Just before dawn, I was out for a run near the waters of Biscayne Bay. I had nearly reached the Rickenbacker Bridge when I saw ahead of me in the lifting darkness a group of people walking toward me on the same tree-lined path.
Not fully awake, despite the fact that I was running, my first thought was this might be a bunch of teenage kids who were up to no good. After all, why would any group of people be walking together in a tight-knit pack on a running path just before daybreak?
I moved over to a parallel path closer to the water, one with fewer trees and better light. As I passed the group, I observed it was made up of mostly men, but a few women as well. Again, without full light it was difficult to tell. Some of the men walked slowly with their hands folded gently behind them, a posture that was slightly comforting to this lone jogger.
I continued my run over the bridge and started back when I heard a siren and soon saw red emergency vehicle lights ahead. Then I saw a single helicopter flying overhead.
As I got closer, I could take in the whole scene, and I suddenly knew exactly what was happening before me. The group was now accompanied by a fire rescue truck, a police car, and a couple of law enforcement officers standing near them.
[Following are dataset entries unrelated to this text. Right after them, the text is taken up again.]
(* ===== verification/Topics.v ===== *)
(** * Forum topics ([internal/messaging/topics.go])

    A forum is a group whose messages are filed under topics.  The topics and the read
    cursor of each member in each topic are tables of [Store]; where a new message is
    filed is decided by [resolveTopic] of [MessagingService]. *)

From stdpp Require Import base tactics list sorting gmap strings.
From Stdlib Require Import ZArith Lia.
From S2P Require Import Prelude GoString Httpx Permissions Store ChatContext MessageRepo RateLimit Ports Payloads MessagingService.

Set Default Goal Selector "!".
Open Scope Z_scope.

Definition maxTopicTitle : Z := 128.
Definition generalTopicTitle : string := "General".
Definition EventTopicCreated : string := "topic.created".
Definition EventTopicUpdated : string := "topic.updated".
Definition EventTopicDeleted : string := "topic.deleted".

Inductive topicerr := TopicDb (e : dberr) | ErrNotAForum | ErrGeneralTopic.

Record Topic := MkTopicView {
  tp_ID : uuid;
  tp_row : topic_row;
  tp_UnreadCount : Z;
}.
Record TopicUpdate := MkTopicUpdate {
  tu_Title : option string;
  tu_IconColor : option Z;
  tu_IconEmoji : option string;
  tu_IsClosed : option bool;
  tu_IsHidden : option bool;
  tu_IsPinned : option bool;
}.

(** ** The repository *)

Definition markForum (chatID : uuid) (isForum : bool) (d : db) : db :=
  with_groups (<[chatID := match groups d !! chatID with
                           | Some g => with_g_is_forum isForum g
                           | None => MkGroup false isForum "" None
                           end]> (groups d)) d.
Definition live_topic (t : topic_row) : bool := if t_deleted_at t is None then true else false.
Definition general_of (chatID : uuid) (_ : uuid) (t : topic_row) : bool :=
  bool_decide (t_chat_id t = chatID) && t_is_general t && live_topic t.
Definition general_row (now : time) (chatID actorID : uuid) (count : Z) : topic_row :=
  MkTopic chatID generalTopicTitle 0 "" (Some actorID) true false false true count now now None.
Definition unfiled (chatID : uuid) (_ : uuid) (r : message_row) : bool :=
  bool_decide (r_chat_id r = chatID) && bool_decide (r_topic_id r = None).
Definition file_history (chatID topicID : uuid) (d : db) : db :=
  with_messages (update_where (unfiled chatID) (λ _, with_r_topic_id (Some topicID)) (messages d)) d.
Definition EnableForum (now : time) (new_id : uuid) (chatID actorID : uuid) : prog db topicerr Topic :=
  in_tx (
    c ← gets (λ d, live_chat d chatID);
    c ← or_fail c (TopicDb ErrNotFound);
    fail_if (negb (bool_decide (c_type c = ChatGroup))) ErrNotAForum;;
    general ← gets (λ d, head (rows_where (general_of chatID) (forum_topics d)));
    match general with
    | Some (id, t) => modify (markForum chatID true);; mret (MkTopicView id t 0)
    | None =>
        clash ← gets (λ d, bool_decide (is_Some (forum_topics d !! new_id)));
        fail_if clash (TopicDb (ErrUnique "forum_topics_pkey"));;
        count ← gets (λ d, count_where (unfiled chatID) (messages d));
        modify (λ d, with_forum_topics (<[new_id := general_row now chatID actorID 0]> (forum_topics d)) d);;
        modify (file_history chatID new_id);;
        modify (λ d, with_forum_topics (update_where (λ k _, bool_decide (k = new_id)) (λ _, with_t_message_count count) (forum_topics d)) d);;
        modify (markForum chatID true);;
        mret (MkTopicView new_id (general_row now chatID actorID count) 0)
    end).
Definition DisableForum (chatID : uuid) : prog db topicerr () :=
  in_tx (
    c ← gets (λ d, live_chat d chatID);
    c ← or_fail c (TopicDb ErrNotFound);
    fail_if (negb (bool_decide (c_type c = ChatGroup))) ErrNotAForum;;
    modify (markForum chatID false)).
Definition unread_in (topicID viewerID : uuid) (d : db) : Z :=
  from_option tr_unread_count 0 (forum_topic_reads d !! (topicID, viewerID)).
Definition Topics (chatID viewerID : uuid) (includeHidden : bool) (limit : Z) (d : db) : list Topic :=
  (λ kt : uuid * topic_row, MkTopicView kt.1 kt.2 (unread_in kt.1 viewerID d)) <$>
    take (Z.to_nat limit) (order_by_keys (λ kt : uuid * topic_row, [if t_is_pinned kt.2 then 0 else 1; - t_last_message_at kt.2])
      (rows_where (λ _ t, bool_decide (t_chat_id t = chatID) && live_topic t && (includeHidden || negb (t_is_hidden t))) (forum_topics d))).
Definition topic_title_fits (t : string) : bool := (1 <=? rune_count t) && (rune_count t <=? 128).
Definition CreateTopic (now : time) (new_id : uuid) (chatID creatorID : uuid) (title emoji : string) (color : Z)
    : prog db topicerr Topic := λ d,
  if negb (topic_title_fits title) then (Err (TopicDb (ErrCheck "forum_topics_title_check")), d)
  else if bool_decide (is_Some (forum_topics d !! new_id)) then (Err (TopicDb (ErrUnique "forum_topics_pkey")), d)
  else
    let t := MkTopic chatID title color emoji (Some creatorID) false false false false 0 now now None in
    (Ok (MkTopicView new_id t 0), with_forum_topics (<[new_id := t]> (forum_topics d)) d).
Definition updated_topic (u : TopicUpdate) (t : topic_row) : topic_row :=
  MkTopic (t_chat_id t) (default (t_title t) (tu_Title u)) (default (t_icon_color t) (tu_IconColor u))
    (default (t_icon_emoji t) (tu_IconEmoji u)) (t_created_by t) (t_is_general t) (default (t_is_closed t) (tu_IsClosed u))
    (default (t_is_hidden t) (tu_IsHidden u)) (default (t_is_pinned t) (tu_IsPinned u)) (t_message_count t)
    (t_last_message_at t) (t_created_at t) (t_deleted_at t).
Definition UpdateTopic (chatID topicID : uuid) (u : TopicUpdate) : prog db topicerr Topic :=
  t ← map_err TopicDb (TopicByID chatID topicID);
  fail_if (negb (topic_title_fits (t_title (updated_topic u t)))) (TopicDb (ErrCheck "forum_topics_title_check"));;
  modify (λ d, with_forum_topics (<[topicID := updated_topic u t]> (forum_topics d)) d);;
  mret (MkTopicView topicID (updated_topic u t) 0).
Definition topic_tombstone (now : time) (actorID : uuid) (r : message_row) : message_row :=
  clear_tombstone now actorID r.
Definition DeleteTopic (now : time) (chatID topicID actorID : uuid) : prog db topicerr () :=
  in_tx (
    t ← map_err TopicDb (TopicByID chatID topicID);
    fail_if (t_is_general t) ErrGeneralTopic;;
    modify (λ d, with_messages (update_where
      (λ _ r, bool_decide (r_topic_id r = Some topicID) && (if r_deleted_at r is None then true else false))
      (λ _, topic_tombstone now actorID) (messages d)) d);;
    modify (λ d, with_forum_topics (update_where (λ k _, bool_decide (k = topicID)) (λ _, with_t_deleted_at (Some now)) (forum_topics d)) d)).
Definition topic_unread_after (topicID : uuid) (seq : Z) (d : db) : Z :=
  count_where (λ _ r, bool_decide (r_topic_id r = Some topicID) && (if r_deleted_at r is None then true else false) && (seq <? r_seq r)) (messages d).
Definition MarkTopicRead (topicID userID : uuid) (uptoSeq : Z) : prog db topicerr Z := λ d,
  let row := match forum_topic_reads d !! (topicID, userID) with
             | None => MkTopicRead uptoSeq 0
             | Some r => let seq := Z.max (tr_last_read_seq r) uptoSeq in MkTopicRead seq (topic_unread_after topicID seq d)
             end in
  (Ok (tr_last_read_seq row), with_forum_topic_reads (<[(topicID, userID) := row]> (forum_topic_reads d)) d).

(** ** The handlers *)
Section service.
Context `{SpamGuard G} `{MessageLimiter L}.
(** [json.Marshal] of a topic *)
Variable topic_json : Topic → json.
Abbreviation handler := (prog (world G L) Error) (only parsing).

Definition authorizeTopics (chatID actorID : uuid) (needsAdmin : bool) : handler ChatContext :=
  cx ← repo (ChatContextFor chatID actorID) chat_not_found;
  fail_if (negb (ctx_is_member cx)) not_member_error;;
  fail_if (needsAdmin && negb (EditGroup (ctx_permissions cx))) (Forbidden CodePermissionDenied "You cannot change this group");;
  mret cx.
Definition only_a_group : Error := WithField (Validation "Only a group can be a forum") "chat_id" "must be a group".
Definition enable_error (e : topicerr) : Error :=
  match e with
  | TopicDb ErrNotFound => NotFound CodeChatNotFound "Chat not found"
  | ErrNotAForum => only_a_group
  | _ => Internal
  end.
Definition no_such_topic (e : topicerr) : Error :=
  match e with TopicDb ErrTopicNotFound => NotFound CodeNotFound "No such topic" | _ => Internal end.
Definition Service_EnableForum (now : time) (new_id : uuid) (chatID actorID : uuid) : handler Topic :=
  authorizeTopics chatID actorID true;;
  t ← repo (EnableForum now new_id chatID actorID) enable_error;
  publishChat chatID EventChatUpdated (PayloadOther (JObj [("chat_id", JStr (uuid_String chatID)); ("is_forum", JBool true);
    ("general_topic_id", JStr (uuid_String (tp_ID t)))]%string));;
  mret t.
Definition Service_DisableForum (chatID actorID : uuid) : handler () :=
  authorizeTopics chatID actorID true;;
  repo (DisableForum chatID) (λ e, match e with ErrNotAForum => only_a_group | _ => Internal end);;
  publishChat chatID EventChatUpdated (PayloadOther (JObj [("chat_id", JStr (uuid_String chatID)); ("is_forum", JBool false)]%string)).
Definition Service_Topics (chatID viewerID : uuid) (limit : Z) : handler (list Topic) :=
  cx ← authorizeTopics chatID viewerID false;
  let limit := if (limit <=? 0) || (200 <? limit) then 100 else limit in
  gets (λ w, Topics chatID viewerID (EditGroup (ctx_permissions cx)) limit (w_db w)).
Definition check_title (title : string) : result Error string :=
  let title := trim_space title in
  if bool_decide (title = ""%string) then Err (WithField (Validation "A topic needs a title") "title" "required")
  else if maxTopicTitle <? rune_count title then
    Err (WithField (Validation "That title is too long") "title" "at most 128 characters")
  else Ok title.
Definition Service_CreateTopic (now : time) (new_id : uuid) (chatID creatorID : uuid) (title emoji : string) (color : Z)
    : handler Topic :=
  cx ← authorizeTopics chatID creatorID false;
  fail_if (negb (SendMessages (ctx_permissions cx))) (Forbidden CodePermissionDenied "You cannot open a topic in this group");;
  title ← (λ w, (check_title title, w));
  t ← repo (CreateTopic now new_id chatID creatorID title emoji color) (λ _, Internal);
  publishChat chatID EventTopicCreated (PayloadOther (JObj [("chat_id", JStr (uuid_String chatID)); ("topic", topic_json t)]%string));;
  mret t.
Definition is_some {A} (o : option A) : bool := match o with Some _ => true | None => false end.
Definition with_tu_Title (v : option string) (u : TopicUpdate) : TopicUpdate :=
  MkTopicUpdate v (tu_IconColor u) (tu_IconEmoji u) (tu_IsClosed u) (tu_IsHidden u) (tu_IsPinned u).
Definition Service_UpdateTopic (chatID topicID actorID : uuid) (u : TopicUpdate) : handler Topic :=
  cx ← authorizeTopics chatID actorID false;
  existing ← repo (map_err TopicDb (TopicByID chatID topicID)) no_such_topic;
  let isAuthor := bool_decide (t_created_by existing = Some actorID) in
  let moderating := is_some (tu_IsClosed u) || is_some (tu_IsHidden u) || is_some (tu_IsPinned u) in
  let mayEdit := EditGroup (ctx_permissions cx) in
  fail_if (moderating && negb mayEdit) (Forbidden CodePermissionDenied "You cannot moderate topics in this group");;
  fail_if (is_some (tu_Title u) && negb isAuthor && negb mayEdit) (Forbidden CodePermissionDenied "You cannot rename this topic");;
  u ← (λ w, match tu_Title u with
            | None => (Ok u, w)
            | Some title => (match check_title title with Ok t => Ok (with_tu_Title (Some t) u) | Err e => Err e end, w)
            end);
  t ← repo (UpdateTopic chatID topicID u) no_such_topic;
  publishChat chatID EventTopicUpdated (PayloadOther (JObj [("chat_id", JStr (uuid_String chatID)); ("topic", topic_json t)]%string));;
  mret t.
Definition delete_topic_error (e : topicerr) : Error :=
  match e with
  | ErrGeneralTopic => Conflict CodeConflict "The General topic cannot be deleted; it holds the group's history"
  | e => no_such_topic e
  end.
Definition Service_DeleteTopic (now : time) (chatID topicID actorID : uuid) : handler () :=
  cx ← authorizeTopics chatID actorID false;
  fail_if (negb (DeleteMessages (ctx_permissions cx)) && negb (EditGroup (ctx_permissions cx)))
    (Forbidden CodePermissionDenied "You cannot delete topics here");;
  repo (DeleteTopic now chatID topicID actorID) delete_topic_error;;
  publishChat chatID EventTopicDeleted (PayloadOther (JObj [("chat_id", JStr (uuid_String chatID)); ("topic_id", JStr (uuid_String topicID))]%string)).
Definition Service_TopicHistory (chatID topicID viewerID : uuid) (beforeSeq afterSeq : option Z) (limit : Z)
    : handler (list Message) :=
  authorizeTopics chatID viewerID false;;
  let limit := if (limit <=? 0) || (MaxHistoryPageSize <? limit) then 50 else limit in
  repo (map_err TopicDb (TopicByID chatID topicID)) no_such_topic;;
  gets (λ w, History (MkHistoryQuery chatID viewerID beforeSeq afterSeq limit None (Some topicID)) (w_db w)).
Definition Service_MarkTopicRead (chatID topicID userID : uuid) (uptoSeq : Z) : handler Z :=
  authorizeTopics chatID userID false;;
  repo (map_err TopicDb (TopicByID chatID topicID)) no_such_topic;;
  repo (MarkTopicRead topicID userID uptoSeq) (λ _, Internal).
End service.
Everyone in the group was seated on the same running path, quietly, seemingly peaceful in their place, some without shoes, one with gray hair, and a few with sheets or blankets wrapped around them.
They were Cubans. They had made it. Dry feet. Success.
The group will very likely be allowed to remain here under the U.S. government policy known as "wet foot/dry foot." Had they been interdicted at sea, they would most likely have been sent back to Cuba.
U.S. Coast Guard said they've seen a steady increase in the number of Cubans taking to the sea and heading to Florida. During 2007 the Coast Guard reported that of the more than 7,000 Cubans known to have set sail for Florida, at least 2,868 were interdicted at sea, and more than 4,500 made it past Coast Guard cutters in the Florida Straits and arrived on U.S. soil. Untold hundreds also died trying and were lost at sea.
Despite the dangers, Cubans continue to take the risky journey – during the first 15 days of 2008 Coast Guard crews have already interdicted 203 Cuban migrants attempting to enter the U.S. illegally.
When I got home, I flipped on the NBC television station in Miami, WTVJ, and my suspicions that the people I had seen had just arrived in the country were confirmed.
The lower third of the screen read "Cubans Ashore" and the helicopter shot showed the very people I had just seen. Later, I read an account from the 14 Cubans in which they said they were dropped off quietly on the shore at about 6:30 a.m. after spending a chilly night aboard a speedboat.
By that math, I saw them within about 30 minutes of their arrival, and I know they saw me. So I guess it is possible that as NBC Correspondent Mark Potter said, "You may have been their first American."